Can Bellman Ford Algorithm have any arbitary order of edges?

Question

I have just started learning new algorithms but I got stuck when I read bellman ford algorithms on geeks for geeks :- http://www.geeksforgeeks.org/dynamic-programming-set-23-bellman-ford-algorithm/

There It is written that-

the algorithm calculate shortest paths in bottom-up manner. It first calculates the shortest distances for the shortest paths which have at-most one edge in the path. Then, it calculates shortest paths with at-most 2 edges, and so on.

After the ith iteration of outer loop, the shortest paths with at most i edges are calculated. There can be maximum |V| – 1 edges in any simple path, that is why the outer loop runs |v| – 1 times. The idea is, assuming that there is no negative weight cycle, if we have calculated shortest paths with at most i edges, then an iteration over all edges guarantees to give shortest path with at-most (i+1) edges.

Let us understand the algorithm with following example graph. The images are taken from this source.

Let the given source vertex be 0. Initialize all distances as infinite, except the distance to source itself. Total number of vertices in the graph is 5, so all edges must be processed 4 times.

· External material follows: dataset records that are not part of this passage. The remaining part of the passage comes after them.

(* ===== verification/GeminiTypes.v ===== *)
(** * Types of the Antigravity translator (pkg/antigravity)

    The structs of gemini_types.go and claude_types.go.  [any] is [anyValue];
    a decoded JSON null and a missing member of that type are both nil, [ANull].
    A [map[string]any] is the list of its members, nil an absent one.  Image
    generation and safety settings, which the translator does not fill in, are
    left out. *)
From S2P Require Import Prelude GoLib ApiTypes ReqTypes ToolMedia.
From Stdlib Require Import SpecFloat.
Open Scope Z_scope.
Open Scope go_scope.

#[export] Instance GoZero_anyValue : GoZero anyValue := ANull.

(** gemini_types.go: GeminiInlineData. *)
Record GeminiInlineData := mk_GeminiInlineData {
  gid_MimeType : string;
  gid_Data : string
}.
#[export] Instance Eta_GeminiInlineData : Eta GeminiInlineData := λ r,
    mk_GeminiInlineData (gid_MimeType r) (gid_Data r).
#[export] Instance GoZero_GeminiInlineData : GoZero GeminiInlineData :=
    mk_GeminiInlineData zero zero.

(** gemini_types.go: GeminiFunctionCall. *)
Record GeminiFunctionCall := mk_GeminiFunctionCall {
  gfc_Name : string;
  gfc_Args : anyValue;
  gfc_ID : string
}.
#[export] Instance Eta_GeminiFunctionCall : Eta GeminiFunctionCall := λ r,
    mk_GeminiFunctionCall (gfc_Name r) (gfc_Args r) (gfc_ID r).
#[export] Instance GoZero_GeminiFunctionCall : GoZero GeminiFunctionCall :=
    mk_GeminiFunctionCall zero zero zero.

(** gemini_types.go: GeminiFunctionResponse. *)
Record GeminiFunctionResponse := mk_GeminiFunctionResponse {
  gfr_Name : string;
  gfr_Response : list (string * anyValue);
  gfr_ID : string
}.
#[export] Instance Eta_GeminiFunctionResponse : Eta GeminiFunctionResponse := λ r,
    mk_GeminiFunctionResponse (gfr_Name r) (gfr_Response r) (gfr_ID r).
#[export] Instance GoZero_GeminiFunctionResponse : GoZero GeminiFunctionResponse :=
    mk_GeminiFunctionResponse zero zero zero.

(** gemini_types.go: GeminiPart. *)
Record GeminiPart := mk_GeminiPart {
  gp_Text : string;
  gp_Thought : bool;
  gp_ThoughtSignature : string;
  gp_InlineData : option GeminiInlineData;
  gp_FunctionCall : option GeminiFunctionCall;
  gp_FunctionResponse : option GeminiFunctionResponse
}.
#[export] Instance Eta_GeminiPart : Eta GeminiPart := λ r,
    mk_GeminiPart (gp_Text r) (gp_Thought r) (gp_ThoughtSignature r) (gp_InlineData r)
    (gp_FunctionCall r) (gp_FunctionResponse r).
#[export] Instance GoZero_GeminiPart : GoZero GeminiPart :=
    mk_GeminiPart zero zero zero zero zero zero.

(** gemini_types.go: GeminiContent. *)
Record GeminiContent := mk_GeminiContent {
  gc_Role : string;
  gc_Parts : list GeminiPart
}.
#[export] Instance Eta_GeminiContent : Eta GeminiContent := λ r,
    mk_GeminiContent (gc_Role r) (gc_Parts r).
#[export] Instance GoZero_GeminiContent : GoZero GeminiContent :=
    mk_GeminiContent zero zero.

(** gemini_types.go: GeminiThinkingConfig. *)
Record GeminiThinkingConfig := mk_GeminiThinkingConfig {
  gtc_IncludeThoughts : bool;
  gtc_ThinkingBudget : Z
}.
#[export] Instance Eta_GeminiThinkingConfig : Eta GeminiThinkingConfig := λ r,
    mk_GeminiThinkingConfig (gtc_IncludeThoughts r) (gtc_ThinkingBudget r).
#[export] Instance GoZero_GeminiThinkingConfig : GoZero GeminiThinkingConfig :=
    mk_GeminiThinkingConfig zero zero.

(** gemini_types.go: GeminiGenerationConfig. *)
Record GeminiGenerationConfig := mk_GeminiGenerationConfig {
  ggc_MaxOutputTokens : Z;
  ggc_Temperature : option spec_float;
  ggc_TopP : option spec_float;
  ggc_TopK : option Z;
  ggc_ThinkingConfig : option GeminiThinkingConfig;
  ggc_StopSequences : list string
}.
#[export] Instance Eta_GeminiGenerationConfig : Eta GeminiGenerationConfig := λ r,
    mk_GeminiGenerationConfig (ggc_MaxOutputTokens r) (ggc_Temperature r) (ggc_TopP r)
    (ggc_TopK r) (ggc_ThinkingConfig r) (ggc_StopSequences r).
#[export] Instance GoZero_GeminiGenerationConfig : GoZero GeminiGenerationConfig :=
    mk_GeminiGenerationConfig zero zero zero zero zero zero.

(** gemini_types.go: GeminiImageSearch. *)
Record GeminiImageSearch := mk_GeminiImageSearch {
  gis_MaxResultCount : Z
}.
#[export] Instance Eta_GeminiImageSearch : Eta GeminiImageSearch := λ r,
    mk_GeminiImageSearch (gis_MaxResultCount r).
#[export] Instance GoZero_GeminiImageSearch : GoZero GeminiImageSearch :=
    mk_GeminiImageSearch zero.

(** gemini_types.go: GeminiEnhancedContent. *)
Record GeminiEnhancedContent := mk_GeminiEnhancedContent {
  gec_ImageSearch : option GeminiImageSearch
}.
#[export] Instance Eta_GeminiEnhancedContent : Eta GeminiEnhancedContent := λ r,
    mk_GeminiEnhancedContent (gec_ImageSearch r).
#[export] Instance GoZero_GeminiEnhancedContent : GoZero GeminiEnhancedContent :=
    mk_GeminiEnhancedContent zero.

(** gemini_types.go: GeminiGoogleSearch. *)
Record GeminiGoogleSearch := mk_GeminiGoogleSearch {
  ggs_EnhancedContent : option GeminiEnhancedContent
}.
#[export] Instance Eta_GeminiGoogleSearch : Eta GeminiGoogleSearch := λ r,
    mk_GeminiGoogleSearch (ggs_EnhancedContent r).
#[export] Instance GoZero_GeminiGoogleSearch : GoZero GeminiGoogleSearch :=
    mk_GeminiGoogleSearch zero.

(** gemini_types.go: GeminiFunctionDecl. *)
Record GeminiFunctionDecl := mk_GeminiFunctionDecl {
  gfd_Name : string;
  gfd_Description : string;
  gfd_Parameters : list (string * anyValue)
}.
#[export] Instance Eta_GeminiFunctionDecl : Eta GeminiFunctionDecl := λ r,
    mk_GeminiFunctionDecl (gfd_Name r) (gfd_Description r) (gfd_Parameters r).
#[export] Instance GoZero_GeminiFunctionDecl : GoZero GeminiFunctionDecl :=
    mk_GeminiFunctionDecl zero zero zero.

(** gemini_types.go: GeminiToolDeclaration. *)
Record GeminiToolDeclaration := mk_GeminiToolDeclaration {
  gtd_FunctionDeclarations : list GeminiFunctionDecl;
  gtd_GoogleSearch : option GeminiGoogleSearch
}.
#[export] Instance Eta_GeminiToolDeclaration : Eta GeminiToolDeclaration := λ r,
    mk_GeminiToolDeclaration (gtd_FunctionDeclarations r) (gtd_GoogleSearch r).
#[export] Instance GoZero_GeminiToolDeclaration : GoZero GeminiToolDeclaration :=
    mk_GeminiToolDeclaration zero zero.

(** gemini_types.go: GeminiFunctionCallingConfig. *)
Record GeminiFunctionCallingConfig := mk_GeminiFunctionCallingConfig {
  gfcc_Mode : string
}.
#[export] Instance Eta_GeminiFunctionCallingConfig : Eta GeminiFunctionCallingConfig := λ r,
    mk_GeminiFunctionCallingConfig (gfcc_Mode r).
#[export] Instance GoZero_GeminiFunctionCallingConfig : GoZero GeminiFunctionCallingConfig :=
    mk_GeminiFunctionCallingConfig zero.

(** gemini_types.go: GeminiToolConfig. *)
Record GeminiToolConfig := mk_GeminiToolConfig {
  gtcf_FunctionCallingConfig : option GeminiFunctionCallingConfig
}.
#[export] Instance Eta_GeminiToolConfig : Eta GeminiToolConfig := λ r,
    mk_GeminiToolConfig (gtcf_FunctionCallingConfig r).
#[export] Instance GoZero_GeminiToolConfig : GoZero GeminiToolConfig :=
    mk_GeminiToolConfig zero.

(** gemini_types.go: GeminiRequest. *)
Record GeminiRequest := mk_GeminiRequest {
  grq_Contents : list GeminiContent;
  grq_SystemInstruction : option GeminiContent;
  grq_GenerationConfig : option GeminiGenerationConfig;
  grq_Tools : list GeminiToolDeclaration;
  grq_ToolConfig : option GeminiToolConfig;
  grq_SessionID : string
}.
#[export] Instance Eta_GeminiRequest : Eta GeminiRequest := λ r,
    mk_GeminiRequest (grq_Contents r) (grq_SystemInstruction r) (grq_GenerationConfig r)
    (grq_Tools r) (grq_ToolConfig r) (grq_SessionID r).
#[export] Instance GoZero_GeminiRequest : GoZero GeminiRequest :=
    mk_GeminiRequest zero zero zero zero zero zero.

(** gemini_types.go: V1InternalRequest. *)
Record V1InternalRequest := mk_V1InternalRequest {
  v1q_Project : string;
  v1q_RequestID : string;
  v1q_UserAgent : string;
  v1q_RequestType : string;
  v1q_Model : string;
  v1q_Request : GeminiRequest
}.
#[export] Instance Eta_V1InternalRequest : Eta V1InternalRequest := λ r,
    mk_V1InternalRequest (v1q_Project r) (v1q_RequestID r) (v1q_UserAgent r) (v1q_RequestType r)
    (v1q_Model r) (v1q_Request r).
#[export] Instance GoZero_V1InternalRequest : GoZero V1InternalRequest :=
    mk_V1InternalRequest zero zero zero zero zero zero.

(** gemini_types.go: GeminiTokenDetail. *)
Record GeminiTokenDetail := mk_GeminiTokenDetail {
  gtk_Modality : string;
  gtk_TokenCount : Z
}.
#[export] Instance Eta_GeminiTokenDetail : Eta GeminiTokenDetail := λ r,
    mk_GeminiTokenDetail (gtk_Modality r) (gtk_TokenCount r).
#[export] Instance GoZero_GeminiTokenDetail : GoZero GeminiTokenDetail :=
    mk_GeminiTokenDetail zero zero.

(** gemini_types.go: GeminiUsageMetadata. *)
Record GeminiUsageMetadata := mk_GeminiUsageMetadata {
  gum_PromptTokenCount : Z;
  gum_CandidatesTokenCount : Z;
  gum_CachedContentTokenCount : Z;
  gum_TotalTokenCount : Z;
  gum_ThoughtsTokenCount : Z;
  gum_CandidatesTokensDetails : list GeminiTokenDetail;
  gum_PromptTokensDetails : list GeminiTokenDetail
}.
#[export] Instance Eta_GeminiUsageMetadata : Eta GeminiUsageMetadata := λ r,
    mk_GeminiUsageMetadata (gum_PromptTokenCount r) (gum_CandidatesTokenCount r)
    (gum_CachedContentTokenCount r) (gum_TotalTokenCount r) (gum_ThoughtsTokenCount r)
    (gum_CandidatesTokensDetails r) (gum_PromptTokensDetails r).
#[export] Instance GoZero_GeminiUsageMetadata : GoZero GeminiUsageMetadata :=
    mk_GeminiUsageMetadata zero zero zero zero zero zero zero.

(** gemini_types.go: GeminiGroundingWeb. *)
Record GeminiGroundingWeb := mk_GeminiGroundingWeb {
  ggw_Title : string;
  ggw_URI : string
}.
#[export] Instance Eta_GeminiGroundingWeb : Eta GeminiGroundingWeb := λ r,
    mk_GeminiGroundingWeb (ggw_Title r) (ggw_URI r).
#[export] Instance GoZero_GeminiGroundingWeb : GoZero GeminiGroundingWeb :=
    mk_GeminiGroundingWeb zero zero.

(** gemini_types.go: GeminiGroundingChunk. *)
Record GeminiGroundingChunk := mk_GeminiGroundingChunk {
  ggk_Web : option GeminiGroundingWeb
}.
#[export] Instance Eta_GeminiGroundingChunk : Eta GeminiGroundingChunk := λ r,
    mk_GeminiGroundingChunk (ggk_Web r).
#[export] Instance GoZero_GeminiGroundingChunk : GoZero GeminiGroundingChunk :=
    mk_GeminiGroundingChunk zero.

(** gemini_types.go: GeminiGroundingMetadata. *)
Record GeminiGroundingMetadata := mk_GeminiGroundingMetadata {
  ggm_WebSearchQueries : list string;
  ggm_GroundingChunks : list GeminiGroundingChunk
}.
#[export] Instance Eta_GeminiGroundingMetadata : Eta GeminiGroundingMetadata := λ r,
    mk_GeminiGroundingMetadata (ggm_WebSearchQueries r) (ggm_GroundingChunks r).
#[export] Instance GoZero_GeminiGroundingMetadata : GoZero GeminiGroundingMetadata :=
    mk_GeminiGroundingMetadata zero zero.

(** gemini_types.go: GeminiCandidate. *)
Record GeminiCandidate := mk_GeminiCandidate {
  gcd_Content : option GeminiContent;
  gcd_FinishReason : string;
  gcd_Index : Z;
  gcd_GroundingMetadata : option GeminiGroundingMetadata
}.
#[export] Instance Eta_GeminiCandidate : Eta GeminiCandidate := λ r,
    mk_GeminiCandidate (gcd_Content r) (gcd_FinishReason r) (gcd_Index r)
    (gcd_GroundingMetadata r).
#[export] Instance GoZero_GeminiCandidate : GoZero GeminiCandidate :=
    mk_GeminiCandidate zero zero zero zero.

(** gemini_types.go: GeminiResponse. *)
Record GeminiResponse := mk_GeminiResponse {
  grs_Candidates : list GeminiCandidate;
  grs_UsageMetadata : option GeminiUsageMetadata;
  grs_ResponseID : string;
  grs_ModelVersion : string
}.
#[export] Instance Eta_GeminiResponse : Eta GeminiResponse := λ r,
    mk_GeminiResponse (grs_Candidates r) (grs_UsageMetadata r) (grs_ResponseID r)
    (grs_ModelVersion r).
#[export] Instance GoZero_GeminiResponse : GoZero GeminiResponse :=
    mk_GeminiResponse zero zero zero zero.

(** gemini_types.go: V1InternalResponse. *)
Record V1InternalResponse := mk_V1InternalResponse {
  v1r_Response : GeminiResponse;
  v1r_ResponseID : string;
  v1r_ModelVersion : string
}.
#[export] Instance Eta_V1InternalResponse : Eta V1InternalResponse := λ r,
    mk_V1InternalResponse (v1r_Response r) (v1r_ResponseID r) (v1r_ModelVersion r).
#[export] Instance GoZero_V1InternalResponse : GoZero V1InternalResponse :=
    mk_V1InternalResponse zero zero zero.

In the below example if order of edges be- (AB),(BE),(ED),(DC),(AC),(BC),(DB),(BD) then in only one iteration it will calculate shortest paths with even 2-3 edges which contradict the claim that "It first calculates the shortest distances for the shortest paths which have at-most one edge in the path. Then, it calculates shortest paths with at-most 2 edges, and so on. After the ith iteration of outer loop, the shortest paths with at most i edges are calculated " So on changing the order of edges this statement will prove to be false.

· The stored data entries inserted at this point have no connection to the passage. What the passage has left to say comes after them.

Lemma emptyThinking_conf b s :
  conf (tracks b) (emitEmptyThinkingWithSignature s) (tracks (addBlocks [thinking_block "" s] b)).
Proof.
  unfold emitEmptyThinkingWithSignature. eapply conforms_seq.
  { apply startBlock_conf, (open_conf _ _ _ (OpenThinking "" "")); done. }
  eapply conforms_seq; [by eapply thinking_delta_conf|]. cbn.
  intros p c (open & -> & Hm & Hi & Hu & Hd & Hk). destruct Hm as (Ht & Hp & ->). unfold h_seq.
  assert (emitDelta "signature_delta" [("signature", AString s)] p
          = (p, [delta_event (sp_blockIndex p) "signature_delta" [("signature", AString s)]])) as -> by (run_handler; done).
  cbn [fst snd]. rewrite endBlock_unsigned by (rewrite ?Ht; auto).
  do 2 client_reads. eexists. split; [done|]. eexists. split_and!; try done.
  cbn in *. rewrite !length_app in *. cbn. lia.
Qed.

Lemma trailing_conf b : conf (tracks b) flushTrailingSignature (tracks b).
Proof.
  intros p c H. exists c. unfold flushTrailingSignature, h_get, h_when.
  destruct H as (open & -> & H). replace (sp_trailingSignature p) with "".
  - cbn. split; [done|]. by exists open.
  - destruct H as (_ & _ & _ & _ & [= _ _ ->]). done.
Qed.

(** A handler that does nothing but at most change the state. *)
Lemma tracks_type b p c : tracks b p c →
  sp_blockType p = match bs_open b with NoBlock => BlockTypeNone | OpenText _ => BlockTypeText | OpenThinking _ _ => BlockTypeThinking end.
Proof. intros (open & _ & Hm & _). destruct (bs_open b); apply Hm. Qed.

Lemma processThinking_conf b text signature :
  conf (tracks b) (processThinking text signature) (tracks (specThinking text signature b)).
Proof.
  unfold processThinking. eapply conforms_seq; [apply trailing_conf|].
  set (b1 := match bs_open b with OpenThinking _ _ => b | _ => closeBlock b <| bs_open := OpenThinking "" "" |> end).
  eapply (conforms_seq _ _ (tracks b1)).
  { apply conforms_get_pre. intros p0 c0 Ht%tracks_type. rewrite Ht. apply conforms_strip. unfold b1.
    destruct (bs_open b); first [rewrite bool_decide_true by done | rewrite bool_decide_false by auto]; cbn [h_when];
      [apply startBlock_conf, open_conf; done..|]. apply conforms_skip. }
  assert (∃ t s, bs_open b1 = OpenThinking t s ∧
    specThinking text signature b = b1 <| bs_open := OpenThinking (t +:+ text) (if is_empty signature then s else signature) |>)
    as (t & s & Ho & ->).
  { unfold b1, specThinking. destruct (bs_open b) as [| |t s] eqn:E; cbn; [by exists "", ""..|]. exists t, s. by rewrite E. }
  eapply (conforms_seq _ _ (tracks (b1 <| bs_open := OpenThinking (t +:+ text) s |>))).
  - destruct (is_empty text) eqn:E; cbn; [|by apply thinking_delta_conf].
    apply is_empty_spec in E as ->. rewrite append_nil_r_s.
    apply conforms_skip_weak. intros p c H. destruct b1. cbn in *. by rewrite Ho in H.
  - destruct (is_empty signature) eqn:E; cbn; [apply conforms_skip|].
    apply conforms_modify. intros p c (open & -> & Hm & Hi & Hu & Hd & Hk). destruct Hm as (Ht & Hp & ->).
    eexists. split_and!; try done.
Qed.

Lemma processText_conf b text signature :
  text ≠ "" →
  conf (tracks b) (processText text signature)
    (tracks (if is_empty signature then specText text b else addBlocks [text_block text; thinking_block "" signature] b)).
Proof.
  intros Hne. unfold processText. destruct (is_empty text) eqn:E; [by apply is_empty_spec in E|].
  eapply conforms_seq; [apply trailing_conf|]. destruct (is_empty signature); cbn [negb].
  - set (b1 := match bs_open b with OpenText _ => b | _ => closeBlock b <| bs_open := OpenText "" |> end).
    eapply (conforms_seq _ _ (tracks b1)).
    { apply conforms_get_pre. intros p0 c0 Ht%tracks_type. rewrite Ht. apply conforms_strip. unfold b1.
      destruct (bs_open b); first [rewrite bool_decide_true by done | rewrite bool_decide_false by auto]; cbn [h_when];
      [|apply conforms_skip|]; apply startBlock_conf, open_conf; done. }
    assert (∃ t, bs_open b1 = OpenText t ∧ specText text b = b1 <| bs_open := OpenText (t +:+ text) |>) as (t & Ho & ->).
    { unfold b1, specText. destruct (bs_open b) as [|t|] eqn:Eo; [by exists ""|by exists t|by exists ""]. }
    by apply text_delta_conf.
  - eapply conforms_seq; [apply startBlock_conf, (open_conf _ _ _ (OpenText "")); done|].
    eapply conforms_seq; [by eapply text_delta_conf|]. eapply conforms_seq; [apply endBlock_conf|].
    replace (addBlocks _ b) with (addBlocks [thinking_block "" signature] (closeBlock (closeBlock b <| bs_open := OpenText text |>)))
      by (unfold addBlocks, closeBlock; cbn; by rewrite !app_nil_r, <-!app_assoc).
    apply emptyThinking_conf.
Qed.

(** A tool call is open, with the arguments sent so far. *)
Definition tool_open (b : blocks) (block : AnthropicContentBlock) (p : StreamingProcessor) (c : client) : Prop :=
  c = CMessage (message (bs_done b)) (Some block) ∧ sp_blockType p = BlockTypeFunction ∧ sp_pendingSignature p = "" ∧
  sp_blockIndex p = Z.of_nat (length (bs_done b)) ∧ sp_usedTool p = bs_usedTool b ∧ sp_draws p = bs_draws b ∧
  bookkeeping p = (true, false, "").
Lemma tool_starts b content :
  bs_open b = NoBlock → conf (tracks b) (openBlockOf BlockTypeFunction content) (tool_open b (read_block content)).
Proof.
  intros Hb p c (open & -> & Hm & Hi & Hu & Hd & Hk). rewrite Hb in Hm. destruct Hm as (Ht & Hp & ->).
  unfold openBlockOf. run_handler. client_reads. eexists. split; [done|]. split_and!; done.
Qed.
Lemma tool_input b id name s args :
  conf (tool_open b (tool_block id name s ""))
    (emitArgs args) (tool_open b (tool_block id name s (callInput args))).
Proof.
  assert (∀ a, conf (tool_open b (tool_block id name s "")) (emitDelta "input_json_delta" [("partial_json", AString a)])
                 (tool_open b (tool_block id name s a))) as H.
  { intros a p c (-> & Ht & Hp & Hi & Hk). run_handler. client_reads. eexists. split; [done|]. by split. }
  destruct args; cbn [callInput emitArgs]; [apply conforms_skip|apply H..].
Qed.
Lemma tool_ends b block :
  bs_open b = NoBlock → conf (tool_open b block) endBlock (tracks (b <| bs_done ::= λ l, l ++ [block] |>)).
Proof.
  intros Hb p c (-> & Ht & Hp & Hi & Hu & Hd & Hk). rewrite endBlock_unsigned by (rewrite Ht; auto).
  client_reads. eexists. split; [done|]. eexists. split_and!; try done; cbn; rewrite ?Hb; [done|].
  rewrite length_app. cbn. lia.
Qed.

Lemma processFunctionCall_conf b fc signature :
  conf (tracks b) (processFunctionCall fc signature) (tracks (specCall fc signature b)).
Proof.
  unfold processFunctionCall. apply conforms_get_pre. intros p0 c0 (_ & _ & _ & _ & _ & -> & _). apply conforms_strip.
  set (b1 := b <| bs_usedTool := true |> <| bs_draws ::= λ n, if is_empty (gfc_ID fc) then S n else n |>).
  eapply (conforms_seq _ _ (tracks b1)).
  { apply conforms_modify. intros p c (open & -> & Hm & Hi & Hu & Hd & Hk). eexists. split_and!; try done. cbn. by rewrite Hd. }
  eapply conforms_seq; [by apply startBlock_conf, tool_starts|].
  assert (∀ s, read_block ([("type", AString "tool_use"); ("id", AString (callID fc (bs_draws b))); ("name", AString (gfc_Name fc));
      ("input", AObject [])] ++ (if is_empty s then [] else [("signature", AString s)]))
    = tool_block (callID fc (bs_draws b)) (gfc_Name fc) s "") as Hr.
  { intros s. destruct (is_empty s) eqn:E; [|done]. apply is_empty_spec in E as ->. done. }
  fold (callID fc (bs_draws b)). rewrite Hr. eapply conforms_seq; [apply tool_input|].
  by apply tool_ends.
Qed.

Lemma stream_processPart_conf b part : conf (tracks b) (stream_processPart part) (tracks (specPart b part)).
Proof.
  unfold stream_processPart, specPart. destruct (gp_FunctionCall part) as [fc|].
  { eapply conforms_seq; [apply trailing_conf|apply processFunctionCall_conf]. }
  eapply conforms_seq.
  - instantiate (1 := tracks (if gp_Thought part then specThinking (gp_Text part) (gp_ThoughtSignature part) b
      else if is_empty (gp_Text part) then b
      else if is_empty (gp_ThoughtSignature part) then specText (gp_Text part) b
      else addBlocks [text_block (gp_Text part); thinking_block "" (gp_ThoughtSignature part)] b)).
    destruct (gp_Thought part); [rewrite orb_true_r; apply processThinking_conf|]. rewrite orb_false_r.
    destruct (is_empty (gp_Text part)) eqn:E; [apply conforms_skip|]. apply processText_conf.
    intros H%is_empty_spec. by rewrite H in E.
  - destruct (partImage part) as [image|] eqn:E; [|apply conforms_skip]. apply (processText_conf _ image "").
    unfold partImage in E. destruct (gp_InlineData part) as [d|]; [|done]. destruct (is_empty (gid_Data d)); by simplify_eq.
Qed.
Lemma parts_conf parts b : conf (tracks b) (h_for stream_processPart parts) (tracks (specParts parts b)).
Proof.
  revert b. induction parts as [|part parts IH]; intros b; [apply conforms_skip|].
  eapply conforms_seq; [apply stream_processPart_conf|apply IH].
Qed.

(** What the handlers of parts leave alone. *)
Definition unrelated (p : StreamingProcessor) : GeminiGroundingMetadata * option UsageMapHook * string * ClaudeUsage * (bool * bool) :=
  (mk_GeminiGroundingMetadata (sp_webSearchQueries p) (sp_groundingChunks p), sp_usageMapHook p, sp_originalModel p,
   processorUsage p, (sp_messageStartSent p, sp_messageStopSent p)).
Lemma formatSSE_keeps t data : keeps unrelated (formatSSE t data).
Proof. rewrite formatSSE_emits. apply keeps_emit. Qed.
Hint Resolve formatSSE_keeps : keeps.
Lemma emitDelta_keeps t c : keeps unrelated (emitDelta t c).
Proof. unfold emitDelta. solve_keeps. Qed.
Hint Resolve emitDelta_keeps : keeps.
Lemma endBlock_keeps : keeps unrelated endBlock.
Proof. unfold endBlock. apply keeps_get. intros p. destruct (decide _); solve_keeps. Qed.
Hint Resolve endBlock_keeps : keeps.
Lemma startBlock_keeps t c : keeps unrelated (startBlock t c).
Proof. unfold startBlock. solve_keeps. Qed.
Hint Resolve startBlock_keeps : keeps.
Lemma emptyThinking_keeps s : keeps unrelated (emitEmptyThinkingWithSignature s).
Proof. unfold emitEmptyThinkingWithSignature. solve_keeps. Qed.
Hint Resolve emptyThinking_keeps : keeps.
Lemma trailing_keeps : keeps unrelated flushTrailingSignature.
Proof. unfold flushTrailingSignature. solve_keeps. Qed.
Hint Resolve trailing_keeps : keeps.
Lemma processText_keeps t s : keeps unrelated (processText t s).
Proof. unfold processText. solve_keeps. Qed.
Lemma processThinking_keeps t s : keeps unrelated (processThinking t s).
Proof. unfold processThinking. solve_keeps. Qed.
Lemma emitArgs_keeps a : keeps unrelated (emitArgs a).
Proof. unfold emitArgs. solve_keeps. Qed.
Hint Resolve processText_keeps processThinking_keeps emitArgs_keeps : keeps.
Lemma processFunctionCall_keeps fc s : keeps unrelated (processFunctionCall fc s).
Proof. unfold processFunctionCall. solve_keeps. Qed.
Hint Resolve processFunctionCall_keeps : keeps.
Lemma stream_processPart_keeps part : keeps unrelated (stream_processPart part).
Proof. unfold stream_processPart. solve_keeps. Qed.

(** With the grounding that was captured. *)
Definition grounding_of (p : StreamingProcessor) : GeminiGroundingMetadata :=
  mk_GeminiGroundingMetadata (sp_webSearchQueries p) (sp_groundingChunks p).
Definition tracks_with (b : blocks) (g : GeminiGroundingMetadata) (p : StreamingProcessor) (c : client) : Prop :=
  tracks b p c ∧ grounding_of p = g.
Lemma with_grounding h b b' g :
  keeps unrelated h → conf (tracks b) h (tracks b') → conf (tracks_with b g) h (tracks_with b' g).
Proof.
  intros Hk Hc. apply (conforms_keeps _ grounding_of (λ x, x = g)); [|done].
  intros s. exact (f_equal (λ x, x.1.1.1.1) (Hk s)).
Qed.

Lemma no_grounding_text : buildGroundingText (Some (mk_GeminiGroundingMetadata [] [])) = "".
Proof. done. Qed.
Lemma emitGrounding_conf b g :
  bs_open b = NoBlock → conf (tracks_with b g) emitGrounding (tracks (specGrounding (Some g) b)).
Proof.
  intros Hb. unfold emitGrounding. apply conforms_get_pre. intros p0 c0 [_ Hg].
  cbv zeta. fold (grounding_of p0).
  assert ((if (0 <? Z.of_nat (length (sp_webSearchQueries p0))) || (0 <? Z.of_nat (length (sp_groundingChunks p0)))
           then buildGroundingText (Some (grounding_of p0)) else "") = buildGroundingText (Some g)) as ->.
  { rewrite <-Hg. unfold grounding_of. by destruct (sp_webSearchQueries p0), (sp_groundingChunks p0). }
  apply conforms_strip. unfold specGrounding. destruct (is_empty _) eqn:E; cbn [negb h_when].
  - rewrite closeBlock_closed by done. apply conforms_skip_weak. by intros ? ? [? _].
  - eapply conforms_weaken with (P' := tracks b); [|by intros ? ? [? _]|done].
    eapply conforms_seq; [apply startBlock_conf, (open_conf _ _ _ (OpenText "")); done|].
    eapply conforms_seq; [by eapply text_delta_conf|].
    replace (addBlocks _ b) with (closeBlock (closeBlock b <| bs_open := OpenText (buildGroundingText (Some g)) |>)) by done.
    apply endBlock_conf.
Qed.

Let us understand the algorithm with following example graph. The images are taken from this source.

Let the given source vertex be 0. Initialize all distances as infinite, except the distance to source itself. Total number of vertices in the graph is 5, so all edges must be processed 4 times.

Let all edges are processed in following order: (B,E), (D,B), (B,D), (A,B), (A,C), (D,C), (B,C), (E,D). We get following distances when all edges are processed first time. The first row in shows initial distances. The second row shows distances when edges (B,E), (D,B), (B,D) and (A,B) are processed. The third row shows distances when (A,C) is processed. The fourth row shows when (D,C), (B,C) and (E,D) are processed.

The first iteration guarantees to give all shortest paths which are at most 1 edge long. We get following distances when all edges are processed second time (The last row shows final values).

The second iteration guarantees to give all shortest paths which are at most 2 edges long. The algorithm processes all edges 2 more times. The distances are minimized after the second iteration, so third and fourth iterations don’t update the distances.

Answer 1

Yes, bellman ford works no matter in which order the edges are processed. In fact this is the reason why you have to do n-1 iterations. If you would know, what is the best order of edges - only one iteration would be enough.

Consider the following graph (all edges have weight 1):

 (1) --> (2) --> (3) --> (4) 

If you process the edges in the order 1->2, 2->3, 3->4. You will find the shortest way from 1 to 4 in only one iteration. For edges sorted in order 3->4, 2->3, 1->2 you will have to do all 3 iterations.

However, n-1 iterations is the worst case, no matter in which order the edges are processed (if there are no negative cycles).